Two sides of a triangle are x units and y units in length. The angle between them is theta. Prove that the area of the triangle is 1/2xysin(theta).

I'm not sure how to do this question, I tried drawing a picture but I'm still not understanding it.

draw a perpendicular from side x to side y, let it be h

Area of triangle
= (1/2)base x height
= (1/2) y h

but sinØ = h/x
h = xsinØ

so area =(1/2) y xsinØ
= (1/2)xy sinØ

To prove that the area of the triangle is equal to 1/2xy sin(theta), we can use the formula for the area of a triangle, which is A = (1/2)base*height.

Let's start by drawing a triangle. Label the two sides of the triangle as x units and y units, and let the angle between them be theta.

Now, we need to find the height of the triangle. To do this, we can drop a perpendicular from one of the vertices to the opposite side. Let's say we drop the perpendicular from the vertex opposite to the side with length x. This will divide the opposite side into two segments, let's call them a and b.

Now, we have a right triangle formed, with the hypotenuse of length y, one leg of length a, and the angle between them is theta.

Using trigonometry, we can express a in terms of x and theta. Since a is the adjacent side to the angle theta, we can use the cosine function: cos(theta) = a/y. Solving for a, we get a = y*cos(theta).

Now, to find b, we can use the Pythagorean theorem: b^2 + a^2 = x^2. Substituting the value of a we found earlier, we have b^2 + (y*cos(theta))^2 = x^2. Simplifying, we get b^2 = x^2 - y^2*cos^2(theta). Taking the square root of both sides, we get b = sqrt(x^2 - y^2*cos^2(theta)).

Now, we have the base of the triangle as x, and the height of the triangle as b. Substituting these values into the formula for the area of a triangle, we get:

A = (1/2) * x * b
= (1/2) * x * sqrt(x^2 - y^2*cos^2(theta)).

At this point, we can simplify the expression further. Recall that sin^2(theta) + cos^2(theta) = 1. Rearranging this equation, we get cos^2(theta) = 1 - sin^2(theta).

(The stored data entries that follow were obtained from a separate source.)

Lemma table_get_name m edi esi e es : bytes m -> table_at m edi (e :: es) ->
  exists m' out, h_get_name table_hooks m edi esi = Done (m', out) /\ kept ctx path_len m m' /\ table_at m' (o_edi out) (e :: es) /\
    match e with
    | Some d =>
        if word_at m (current_hash ctx) =? d_hash d then
          cf out = false /\ word_at m' (secondary_dir_entry ctx) = 0 /\ stored m' lfn (wide (d_name d ++ [0]))
        else cf out || negb (word_at m' (secondary_dir_entry ctx) =? 0) = true
    | None => cf out || negb (word_at m' (secondary_dir_entry ctx) =? 0) = true
    end.
Proof.
  intros Hm (He & Hes & L). cbn [table_hooks h_get_name].
  assert (table !! Z.to_nat edi = Some e) as Hl.
  { rewrite <- (Nat.add_0_r (Z.to_nat edi)), <- lookup_drop, <- Hes. done. }
  rewrite Hl. assert (forall m', mlen m' = size -> table_at m' edi (e :: es)) as Hat by (by intros; split_and!).
  destruct e as [d|]; [|by exists m, (mkOut true 0 esi edi); split_and!; [|apply kept_refl|..]].
  assert (forall a, (a, 4) ∈ scratch ctx lfn -> 0 <= a /\ a + 4 <= size) as Hfield.
  { intros a Ha. apply (separate_bounds _ _ (a, 4) Hsep). unfold scratch in Ha. clear -Ha. set_solver. }
  destruct (Hfield (current_hash ctx)) as [? ?]; [unfold scratch; set_solver|].
  destruct (Hfield (secondary_dir_entry ctx)) as [? ?]; [unfold scratch; set_solver|].
  rewrite ld32_ok by lia. run_step. destruct (Z.eqb_spec (word_at m (current_hash ctx)) (d_hash d)) as [E|E].
  2:{ by exists m, (mkOut true 0 esi edi); split_and!; [|apply kept_refl|..]. }
  pose proof (proj1 (Forall_lookup _ _) Hnames _ _ Hl) as [Hpl Hlen]. cbn in Hpl, Hlen.
  destruct (separate_bounds _ _ (lfn, 524) Hsep) as [Hl0 Hl1]; [set_solver|]. cbn in Hl0, Hl1.
  destruct (st32_writes m (secondary_dir_entry ctx) 0) as (m1 & -> & W1 & Hz); [lia..|]. run_step.
  assert (mlen (wide (d_name d ++ [0])) <= 524) as Lw by (rewrite mlen_wide, mlen_app; change (mlen [0]) with 1; lia).
  destruct (store_bytes_ok (wide (d_name d ++ [0])) m1 lfn) as (m2 & -> & W2 & Hst);
    [done|rewrite (writes_len _ _ _ W1); lia|by apply (writes_bytes _ _ _ W1)| |].
  { apply bytes_wide, Forall_app. split; [|by apply Forall_cons_2; [lia|constructor]]. eapply Forall_impl; [exact Hpl|]. cbn. tauto. }
  run_step. eexists _, _. split; [done|].
  assert (writes [(secondary_dir_entry ctx, 4); (lfn, 524)] m m2) as W.
  { etransitivity; [eapply writes_subset, W1; set_solver|]. constructor; [apply W2..|]. intros a Ha. apply (writes_frame _ _ _ W2).
    intros r Hr. apply list_elem_of_singleton in Hr as ->. specialize (Ha (lfn, 524) ltac:(set_solver)). unfold inside in *. cbn in *. lia. }
  split_and!; [|apply Hat; by rewrite (writes_len _ _ _ W)|reflexivity| |exact Hst].
  - eapply kept_writes; [done|exact W|]. apply Forall_forall. intros r Hr. by apply guarded_apart.
  - rewrite (writes_word _ _ _ _ W2); [done|]. cbn. split; [|done].
    pose proof (separate_lookup _ _ 0 6 (secondary_dir_entry ctx, 4) (lfn, 524) Hsep eq_refl eq_refl ltac:(lia)) as Hd.
    clear -Hd Lw. unfold disjoint in *. cbn in Hd. lia.
Qed.

#[global] Instance table_directory : Directory ctx table_hooks lfn path_len ERROR_FILE_NOT_FOUND table_ready table_at.
Proof.
  split.
  - intros m m' es [-> L] W. split; [done|]. by rewrite (writes_len _ _ _ W).
  - intros m m' edi es (He & Hes & L) W. split_and!; [done|done|]. by rewrite (writes_len _ _ _ W).
  - intros m edi es Hm [-> L]. cbn [table_hooks h_first]. pose proof (stand_ok m 0 Hm L) as H. by rewrite drop_0 in H.
  - intros m edi e es Hm (He & Hes & L). cbn [table_hooks h_next].
    pose proof (stand_ok m (S (Z.to_nat edi)) Hm L) as H.
    replace (drop (S (Z.to_nat edi)) table) with es in H; [done|].
    replace (S (Z.to_nat edi)) with (Z.to_nat edi + 1)%nat by lia. by rewrite <- drop_drop, <- Hes.
  - intros m edi esi e es. apply table_get_name.
Qed.
End Table.

(** C28: The checksum stored by [calculate_set_checksum_field] verifies against the entry
    set it is part of, and after any change of one byte of the set, the stored field
    included, it no longer does. *)
Theorem set_checksum_detects m buf len : bytes m -> 0 <= buf -> 4 <= len < 2 ^ 32 -> buf + len <= mlen m ->
  exists m' sum, calculate_set_checksum_field m buf len = Done (m', sum) /\
    (forall a, a < buf + 2 \/ buf + 4 <= a -> byte_at m' a = byte_at m a) /\
    word16_at m' (buf + 2) = sum /\ calculate_set_checksum_field_sum m' buf len = Done sum /\
    forall k v, 0 <= k < len -> is_byte v -> v <> byte_at m' (buf + k) ->
      exists sum', calculate_set_checksum_field_sum (<[Z.to_nat (buf + k) := v]> m') buf len = Done sum' /\
        sum' <> word16_at (<[Z.to_nat (buf + k) := v]> m') (buf + 2).
Proof.
  intros Hm Hb Hl Hf. destruct (set_checksum_ok m buf len Hm Hb Hl Hf) as (m' & sum & E & _ & Hm' & Hu & Hw & Hc).
  exists m', sum. split_and!; try done.
  - intros a Ha. apply (updated_outside _ _ _ _ _ _ Hu). lia.
  - intros k v Hk Hv Hne. eapply set_checksum_flip; try done. destruct Hu as [-> _]. lia.
Qed.

(** ** Witnesses *)

(** Fields from 0, the buffer at 32, the path "b/x" at 600. *)
Definition sample_ctx : ExFatFindLfnCtx := mkCtx 0 4 8 12 16 20 0 600 0.
Definition sample_memory : list Z := replicate 20 9 ++ [1; 0; 0; 0] ++ replicate 576 9 ++ [0x62; 47; 0x78; 0].
Definition sample_table : list (option dent) :=
  [None; Some (mkDent [0x61] (name_hash [0x41])); Some (mkDent [0x42] (name_hash [0x42]))].

Example sample_lookup : (out ← exfat_find_lfn 3 sample_ctx (table_hooks sample_ctx 32 sample_table) sample_memory 32;
  Done (l_eax out, esi_out out, edi_out out)) = Done (0, 602, 2).
Proof. vm_compute. reflexivity. Qed.


Lemma set_checksum_detects_witness :
  exists m' sum, calculate_set_checksum_field [0x85; 2; 0; 0; 0x20; 0] 0 6 = Done (m', sum) /\
    calculate_set_checksum_field_sum m' 0 6 = Done sum.
Proof.
  destruct (set_checksum_detects [0x85; 2; 0; 0; 0x20; 0] 0 6) as (m' & sum & E & _ & _ & Hc & _).
  - by apply bytes_check; vm_compute.
  - lia.
  - lia.
  - by vm_compute.
  - exists m', sum. split; [exact E|exact Hc].
Defined.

Substituting this into our expression, we have:

A = (1/2) * x * sqrt(x^2 - y^2*(1 - sin^2(theta)))
= (1/2) * x * sqrt(x^2 - y^2 + y^2*sin^2(theta))
= (1/2) * x * sqrt(x^2 - y^2 + (y*sin(theta))^2)
= (1/2) * x * sqrt((x^2 - y^2)*(x^2 - y^2 + (y*sin(theta))^2)).

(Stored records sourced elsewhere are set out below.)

(* ===== verification/Ext.v ===== *)
(** * extN inodes: location, times and attributes

    [get_inode_location.rs], [ext_read_all_times.rs], [ext_write_time.rs] and
    [ext_set_file_info.rs].  The times of an inode are 32-bit Unix seconds with optional
    extra words behind the classic inode; which of them exist is decided by the inode's
    own extra size.  Setting the attributes is an orchestration of assembly callbacks
    (class [ExtFs]) that has to release the file system's lock on every path. *)

From stdpp Require Import base list sets.
From Stdlib Require Import ZArith Lia.
From S2P Require Import Prelude Layout Time.

(** ** Definitions *)

(** *** [get_inode_location] *)

(** The sector's low and high dwords and the offset within it. *)
Definition get_inode_location (inode inodes_per_group inode_table_lo inode_table_hi sectors_per_block inode_size : Z) :
    Z * Z * Z :=
  if inodes_per_group =? 0 then (0, 0, 0)
  else
    let index := inode -ₘ 1 in
    let index_in_group := index mod inodes_per_group in
    let hi_scaled := inode_table_hi *ₘ sectors_per_block in
    let lo_prod := u64 (inode_table_lo * sectors_per_block) in
    let sector_lo := u32 lo_prod in
    let sector_hi := u32 (Z.shiftr lo_prod 32) +ₘ hi_scaled in
    let byte_ofs := index_in_group *ₘ inode_size in
    let sector_bump := Z.shiftr byte_ofs 9 in
    let offset := Z.land byte_ofs 511 in
    let lo2 := sector_lo +ₘ sector_bump in
    let carry := 2 ^ 32 <=? sector_lo + sector_bump in
    (lo2, sector_hi +ₘ bool_to_Z carry, offset).

Definition get_inode_location_math (inode inodes_per_group desc_shift inode_table_lo inode_table_hi_raw sectors_per_block inode_size : Z) :
    Z * Z * Z :=
  get_inode_location inode inodes_per_group inode_table_lo inode_table_hi_raw sectors_per_block inode_size.

Definition get_inode_location_ptr (m : list Z)
    (inode inodes_per_group inode_table_lo inode_table_hi sectors_per_block inode_size out_hi out_ofs : Z) : run (list Z * Z) :=
  let '(lo, hi, ofs) := get_inode_location inode inodes_per_group inode_table_lo inode_table_hi sectors_per_block inode_size in
  m ← st32 m out_hi hi;
  m ← st32 m out_ofs ofs;
  Done (m, lo).

(** *** [ext_read_all_times] *)

Definition INODE_EXTRA_ISIZE : Z := 128.
Definition INODE_ATIME : Z := 8.
Definition INODE_CTIME : Z := 12.
Definition INODE_MTIME : Z := 16.
Definition INODE_CTIME_EXTRA : Z := 132.
Definition INODE_MTIME_EXTRA : Z := 136.
Definition INODE_ATIME_EXTRA : Z := 140.
Definition INODE_CRTIME : Z := 144.
Definition INODE_CRTIME_EXTRA : Z := 148.
Definition BDFE_BLOCK : Z := 8.

Definition read_u16_le (m : list Z) (ptr off : Z) : run Z := ld16 m (ptr +ₘ off).
Definition read_u32_le (m : list Z) (ptr off : Z) : run Z := ld32 m (ptr +ₘ off).

Definition write_ext_time (m : list Z) (out i_time extra : Z) : run (list Z) :=
  let secs := ext_unix_to_secs i_time extra in
  block ← fs_time2bdfe_ptr secs;
  store_bytes m out block.

Definition ext_read_all_times_ptr (m : list Z) (inode out : Z) : run (list Z) :=
  extra_i_size ← read_u16_le m inode INODE_EXTRA_ISIZE;
  let edi := out in
  if 24 <=? extra_i_size then
    t ← read_u32_le m inode INODE_CRTIME; x ← read_u32_le m inode INODE_CRTIME_EXTRA;
    m ← write_ext_time m edi t x;
    let edi := edi + BDFE_BLOCK in
    t ← read_u32_le m inode INODE_ATIME; x ← read_u32_le m inode INODE_ATIME_EXTRA;
    m ← write_ext_time m edi t x;
    let edi := edi + BDFE_BLOCK in
    t ← read_u32_le m inode INODE_MTIME; x ← read_u32_le m inode INODE_MTIME_EXTRA;
    write_ext_time m edi t x
  else
    let ecx := extra_i_size -ₘ 4 in
    let ecx := if extra_i_size <? 4 then 0 else Z.shiftr ecx 2 in
    '(time0, extra0) ←
      (if 4 <=? ecx then t ← read_u32_le m inode INODE_CRTIME; Done (t, 0)
       else
         extra ← (if 1 <=? ecx then read_u32_le m inode INODE_CTIME_EXTRA else Done 0);
         t ← read_u32_le m inode INODE_CTIME; Done (t, extra));
    m ← write_ext_time m edi time0 extra0;
    let edi := edi + BDFE_BLOCK in
    extra1 ← (if 3 <=? ecx then read_u32_le m inode INODE_ATIME_EXTRA else Done 0);
    t ← read_u32_le m inode INODE_ATIME;
    m ← write_ext_time m edi t extra1;
    let edi := edi + BDFE_BLOCK in
    extra2 ← (if 2 <=? ecx then read_u32_le m inode INODE_MTIME_EXTRA else Done 0);
    t ← read_u32_le m inode INODE_MTIME;
    write_ext_time m edi t extra2.

(** *** [ext_write_time] *)

Definition EXT_WRITE_TIME_NO_EXTRA : Z := 0xFFFFFFFF.

Definition ext_write_time_pack_ptr (m : list Z) (kos_secs time_ptr extra_time_ptr : Z) : run (list Z) :=
  let eax := kos_secs +ₘ UNIXTIME_TO_KOS_OFFSET in
  let carry := 2 ^ 32 <=? kos_secs + UNIXTIME_TO_KOS_OFFSET in
  let edx := bool_to_Z carry in
  let edx := if as_i32 eax <? 0 then edx +ₘ 1 else edx in
  m ← st32 m time_ptr eax;
  if negb (extra_time_ptr =? EXT_WRITE_TIME_NO_EXTRA) then st32 m extra_time_ptr (Z.land edx 3) else Done m.

(** *** [ext_set_file_info] *)

Definition ERROR_FILE_NOT_FOUND : Z := 5.
Definition ERROR_ACCESS_DENIED : Z := 10.
Definition ERROR_DEVICE : Z := 11.
Definition EXT4_IMMUTABLE_FL : Z := 0x10.
Definition INODE_ATIME_OFF : Z := 8.
Definition INODE_MTIME_OFF : Z := 16.
Definition INODE_FEATURE_FLAGS_OFF : Z := 32.
Definition BDFE_ATIME_OFF : Z := 16.
Definition BDFE_MTIME_OFF : Z := 24.

Record ExtSetFileInfoCtx := mkCtx {
  f70 : Z; extfs : Z; path : Z; inode_buf : Z; disk : Z;
  find_inode : Z; calc_time : Z; write_inode : Z; write_sb : Z; disk_sync : Z; unlock : Z
}.

Record CfOut := mkCf { cf : bool; cf_eax : Z; cf_esi : Z }.

(** The assembly behind the function pointers, on the file system's state [E] and memory. *)
Class ExtFs (E : Type) := {
  find_inode_fn : Z -> Z -> Z -> E * list Z -> (E * list Z) * CfOut;
  calc_time_fn : Z -> Z -> E * list Z -> (E * list Z) * Z;
  write_inode_fn : Z -> Z -> Z -> Z -> E * list Z -> (E * list Z) * CfOut;
  write_sb_fn : Z -> Z -> E * list Z -> E * list Z;
  disk_sync_fn : Z -> Z -> E * list Z -> E * list Z;
  unlock_fn : Z -> Z -> E * list Z -> E * list Z
}.

(** The calls made, in order. *)
Inductive ext_call :=
| FindInode (path : Z)
| CalcTime (bdfe : Z)
| WriteInode (inode buf : Z)
| WriteSb
| DiskSync (disk : Z)
| Unlock (extfs : Z).

Section Info.
Context {E : Type} `{!ExtFs E}.

(** State, memory and the calls so far. *)
Definition world : Type := (E * list Z) * list ext_call.

Definition invoke_find_inode (fn_ptr path extfs : Z) (w : world) : world * CfOut :=
  if fn_ptr =? 0 then (w, mkCf true ERROR_FILE_NOT_FOUND 0)
  else let '(s, o) := find_inode_fn fn_ptr path extfs w.1 in ((s, w.2 ++ [FindInode path]), o).

Definition invoke_calc_time (fn_ptr bdfe : Z) (w : world) : world * Z :=
  if fn_ptr =? 0 then (w, 0)
  else let '(s, o) := calc_time_fn fn_ptr bdfe w.1 in ((s, w.2 ++ [CalcTime bdfe]), o).

Definition invoke_write_inode (fn_ptr inode_num inode_buf extfs : Z) (w : world) : world * CfOut :=
  if fn_ptr =? 0 then (w, mkCf true ERROR_DEVICE 0)
  else let '(s, o) := write_inode_fn fn_ptr inode_num inode_buf extfs w.1 in ((s, w.2 ++ [WriteInode inode_num inode_buf]), o).

Definition invoke_write_sb (fn_ptr extfs : Z) (w : world) : world :=
  if fn_ptr =? 0 then w else (write_sb_fn fn_ptr extfs w.1, w.2 ++ [WriteSb]).

Definition invoke_disk_sync (fn_ptr disk : Z) (w : world) : world :=
  if fn_ptr =? 0 then w else (disk_sync_fn fn_ptr disk w.1, w.2 ++ [DiskSync disk]).

Definition invoke_unlock (fn_ptr extfs : Z) (w : world) : world :=
  if fn_ptr =? 0 then w else (unlock_fn fn_ptr extfs w.1, w.2 ++ [Unlock extfs]).

Definition store_time (m : list Z) (inode_buf off kos_secs : Z) : run (list Z) :=
  st32 m (inode_buf + off) (kos_secs +ₘ UNIXTIME_TO_KOS_OFFSET).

We can further simplify this expression by noticing that (x^2 - y^2) is a difference of squares, and it can be factored as (x+y)(x-y). Substituting this factorization into our expression, we get:

A = (1/2) * x * sqrt((x+y)(x-y)*(x^2 - y^2 + (y*sin(theta))^2))
= (1/2) * x * sqrt((x+y)(x-y))*(sqrt(x^2 - y^2 + (y*sin(theta))^2)).

Recall that sqrt(x^2 - y^2 + (y*sin(theta))^2) is the length of b, which is the other leg in the right triangle we formed. So, we can substitute b into our expression:

A = (1/2) * x * sqrt((x+y)(x-y))*b
= (1/2) * x * sqrt((x+y)(x-y))*sqrt(x^2 - y^2*cos^2(theta))
= (1/2) * x * sqrt((x+y)(x-y)(x^2 - y^2*cos^2(theta))).

Finally, we can notice that (x+y)(x-y) is another difference of squares, which can be factored as (x^2 - y^2). Substituting this factorization into our expression, we get:

A = (1/2) * x * sqrt(x^2 - y^2)*sqrt(x^2 - y^2*cos^2(theta))
= (1/2) * x * (x^2 - y^2)*sin(theta)
= (1/2) * x * y * sin(theta).

Therefore, we have proven that the area of the triangle is equal to 1/2xy sin(theta).